(* ===== verification/BitField.v ===== *)
(** * BITFIELD integers

    Reading and writing integer fields of 1 to 64 bits at any bit offset, the
    three overflow modes, and what the index and increment arithmetic on 64
    bits does at its limits. *)

From S2P Require Import Prelude GoBytes Strconv Writer Engine Bitmap BitmapProps BitCount.

Local Open Scope Z_scope.

(** The types BITFIELD accepts: [i1] to [i64], [u1] to [u63]. *)
Definition field_type (bits : Z) (signed : bool) : Prop :=
  1 <= bits <= 64 ∧ (signed = false → bits <= 63).

Definition tmin (bits : Z) (signed : bool) : Z := if signed then - 2 ^ (bits - 1) else 0.
Definition tmax (bits : Z) (signed : bool) : Z :=
  if signed then 2 ^ (bits - 1) - 1 else 2 ^ bits - 1.

Lemma pow2_small k : 0 <= k <= 62 → 0 < 2 ^ k <= 2 ^ 62.
Proof. intros Hk. split; [lia|]. apply Z.pow_le_mono_r; lia. Qed.

Lemma i64_pow k : 0 <= k <= 62 → i64 (Z.shiftl 1 k) = 2 ^ k.
Proof.
  intros Hk. rewrite Z.shiftl_1_l. pose proof (pow2_small k Hk). apply i64_id. widths; lia.
Qed.

Lemma bounds_spec bits signed :
  field_type bits signed → bitfield_bounds bits signed = (tmin bits signed, tmax bits signed).
Proof.
  intros [Hb Hu]. unfold bitfield_bounds, tmin, tmax. destruct signed; cbn [andb].
  - destruct (Z.eqb_spec bits 64) as [->|Hne]; [done|].
    rewrite i64_pow by lia. pose proof (pow2_small (bits - 1) ltac:(lia)).
    f_equal; apply i64_id; widths; lia.
  - specialize (Hu eq_refl). f_equal. destruct (decide (bits = 63)) as [->|]; [done|].
    rewrite i64_pow by lia. pose proof (pow2_small bits ltac:(lia)). apply i64_id; widths; lia.
Qed.

Lemma checkBitfieldOverflow_spec value bits signed :
  field_type bits signed → is_i64 value →
  checkBitfieldOverflow value bits signed
  = negb (bool_decide (tmin bits signed <= value <= tmax bits signed)).
Proof.
  intros Ht Hv. pose proof (bounds_spec bits signed Ht) as Hb. unfold bitfield_bounds in Hb.
  unfold checkBitfieldOverflow. destruct signed; cbn [andb] in Hb.
  - destruct (Z.eqb_spec bits 64) as [->|Hne].
    + rewrite bool_decide_eq_true_2; [done|]. unfold tmin, tmax. widths. lia.
    + injection Hb as -> ->. unfold tmin, tmax. case_bool_decide as Hc; cbn [negb].
      * apply orb_false_intro; apply Z.ltb_ge; lia.
      * apply orb_true_iff. rewrite !Z.ltb_lt. lia.
  - injection Hb as ->. unfold tmin, tmax. case_bool_decide as Hc; cbn [negb].
    + apply orb_false_intro; apply Z.ltb_ge; lia.
    + apply orb_true_iff. rewrite !Z.ltb_lt. lia.
Qed.

(** Two's complement at a width: the only value of the type congruent to [z]. *)
Lemma wrap_unique lo n a b :
  0 < n → lo <= a < lo + n → lo <= b < lo + n → a mod n = b mod n → a = b.
Proof.
  intros Hn Ha Hb E. assert (E' : (a - lo) mod n = (b - lo) mod n)
    by (by rewrite Zminus_mod, E, <-Zminus_mod).
  rewrite !Z.mod_small in E' by lia. lia.
Qed.

Lemma i64_cong z k : 0 <= k <= 64 → i64 z mod 2 ^ k = z mod 2 ^ k.
Proof.
  intros Hk. assert (Hd : (2 ^ k | 2 ^ 64)).
  { exists (2 ^ (64 - k)). rewrite <-Z.pow_add_r by lia. f_equal. lia. }
  by rewrite <-(Z.mod_mod_divide (i64 z) (2 ^ 64) (2 ^ k) Hd), i64_mod, Z.mod_mod_divide.
Qed.

Lemma wrap_signed_spec value bits :
  1 <= bits <= 63 → is_i64 value →
  let minVal := - 2 ^ (bits - 1) in
  let range_ := i64 (Z.shiftl 1 bits) in
  let v1 := Z.rem (i64 (value - minVal)) range_ in
  let v2 := if v1 <? 0 then i64 (v1 + range_) else v1 in
  0 <= v2 < 2 ^ bits ∧ v2 mod 2 ^ bits = (value - minVal) mod 2 ^ bits.
Proof.
  intros Hb Hv minVal range_ v1 v2. pose proof (i64_range (value - minVal)) as Hr.
  pose proof (i64_cong (value - minVal) bits ltac:(lia)) as Hc.
  set (x := i64 (value - minVal)) in *. rewrite <-Hc. clear Hc.
  destruct (decide (bits = 63)) as [->|Hne].
  - unfold v2, v1, range_. change (i64 (Z.shiftl 1 63)) with (- 2 ^ 63). widths.
    destruct (decide (x = - 2 ^ 63)) as [->|Hx]; [done|].
    assert (Z.rem x (- 2 ^ 63) = x) as ->.
    { rewrite Z.rem_opp_r by lia. destruct (decide (0 <= x)); [apply Z.rem_small; lia|].
      rewrite <-(Z.opp_involutive x), Z.rem_opp_l, Z.rem_small by lia. reflexivity. }
    destruct (Z.ltb_spec x 0).
    + replace (i64 (x + - 2 ^ 63)) with (x + 2 ^ 63).
      * split; [lia|]. rewrite <-(Z_mod_plus_full x 1 (2 ^ 63)). f_equal; lia.
      * rewrite <-(i64_id (x + 2 ^ 63)) by (widths; lia). apply i64_mod_eq.
        rewrite <-(Z_mod_plus_full (x + - 2 ^ 63) 1 (2 ^ 64)). f_equal; lia.
    + split; [lia|done].
  - unfold v2, v1, range_. rewrite i64_pow by lia. pose proof (pow2_small bits ltac:(lia)) as Hp.
    set (n := 2 ^ bits) in *. assert (Hq := Z.quot_rem' x n).
    assert (Hrem : - n < Z.rem x n < n) by (pose proof (Z.rem_bound_abs x n ltac:(lia)); lia).
    assert (Hm : Z.rem x n mod n = x mod n).
    { rewrite Hq at 2. by rewrite Z.add_comm, Z.mul_comm, Z_mod_plus_full. }
    destruct (Z.ltb_spec (Z.rem x n) 0).
    + rewrite i64_id by (widths; lia). split; [lia|].
      rewrite <-Hm, <-(Z_mod_plus_full (Z.rem x n) 1 n). f_equal; lia.
    + split; [lia|done].
Qed.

Work task =>
Could you retype exactly the lines above, starting at the line that contains "[apply Z.rem_small; lia|]." and ending at the line that contains "assert (Hrem : - n", and nothing more?

Answer space =>
    { rewrite Z.rem_opp_r by lia. destruct (decide (0 <= x)); [apply Z.rem_small; lia|].
      rewrite <-(Z.opp_involutive x), Z.rem_opp_l, Z.rem_small by lia. reflexivity. }
    destruct (Z.ltb_spec x 0).
    + replace (i64 (x + - 2 ^ 63)) with (x + 2 ^ 63).
      * split; [lia|]. rewrite <-(Z_mod_plus_full x 1 (2 ^ 63)). f_equal; lia.
      * rewrite <-(i64_id (x + 2 ^ 63)) by (widths; lia). apply i64_mod_eq.
        rewrite <-(Z_mod_plus_full (x + - 2 ^ 63) 1 (2 ^ 64)). f_equal; lia.
    + split; [lia|done].
  - unfold v2, v1, range_. rewrite i64_pow by lia. pose proof (pow2_small bits ltac:(lia)) as Hp.
    set (n := 2 ^ bits) in *. assert (Hq := Z.quot_rem' x n).
    assert (Hrem : - n < Z.rem x n < n) by (pose proof (Z.rem_bound_abs x n ltac:(lia)); lia).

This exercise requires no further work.